Dr Sayan Sen is an internationally recognised consultant interventional cardiologist based in London. He is a Founding Partner at One Heart Clinic, and performs procedures at the Cromwell Hospital and Cleveland Clinic London.
His clinical expertise spans the full breadth of interventional and general cardiology. He routinely performs complex coronary angioplasty and stenting, TAVI (transcatheter aortic valve implantation), pacemaker insertion, implantable loop recorder implantation, and renal denervation for resistant hypertension. He is recognised as one of the UK’s foremost TAVI and angioplasty specialists and is invited to perform procedures as a live case operator at international cardiology conferences — demonstrating techniques to cardiologists from around the world.

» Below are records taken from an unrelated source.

(** * Password-reset OTP flow and change-password flow of CodeConclave

    Shallow embedding of [src/src/components/Auth/OTPVerification.jsx]:
    the [OTPVerification] component (handlers [handleVerifyOTP] and
    [handlePasswordReset]) and the [Settings] component (handler
    [handlePasswordUpdate] and the checklist of [renderSecuritySection]).

    Each async handler is split at its [await] into a synchronous start
    (state updates, then at most one network call) and a continuation run
    when the external call settles.  Strings are Stdlib strings of ASCII
    characters (JS strings restricted to ASCII). *)

From Stdlib Require Import String Ascii List Bool Arith Lia.
Import ListNotations.
Open Scope string_scope.

(** ** External boundary (authService) *)

(** A network call issued to [services/authService]; [null] is [None]. *)
Inductive call : Type :=
| VerifyOTP (resetToken : option string) (otp : string)
| ResetPassword (verificationToken : option string) (newPassword : string)
| ChangePassword (currentPassword : string) (newPassword : string).

(** How an awaited call settles: resolved with a value, or rejected with an
    error carrying [err.response?.data?.message] and [err.message]. *)
Inductive outcome : Type :=
| Resolved (value : option string)
| Rejected (response_message : option string) (message : option string).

Academic Excellence and Teaching
Dr Sen studied medicine at University College London, graduating with Distinction and a first-class Honours BSc in Medical Sciences and Neuroscience. He was awarded the prestigious MRC Research Fellowship in 2009 to study coronary haemodynamics at Imperial College London, where he completed his PhD.
His academic awards include the Royal Society of Medicine Investigator of the Year Award — All Sections (2013), the Royal Society of Medicine President’s Gold Medal in Cardiology (2013), and the Imperial College Armstrong Medal and Prize (2012). He has also received Young Investigator Awards at leading international meetings in Amsterdam and at the British Cardiac Intervention Society.
Development of iFR
Dr Sen is perhaps best known as the co-developer of iFR — the instantaneous wave-free ratio. During his PhD at Imperial College London, he identified that there exists a naturally occurring period within each heartbeat during which coronary blood flow can be measured accurately without the need for any vasodilatory medication. This insight led to the development of iFR: a simpler, more comfortable, and equally accurate alternative to the previously established technique of FFR (fractional flow reserve).
iFR has since been validated in two landmark randomised controlled trials — DEFINE-FLAIR and iFR-SWEDEHEART — both published simultaneously in the New England Journal of Medicine in 2017. The technique was subsequently incorporated into American and European cardiology guidelines and is now used in over 6,000 hospitals worldwide to guide coronary stent decisions. It is one of the most significant innovations in interventional cardiology of the past two decades.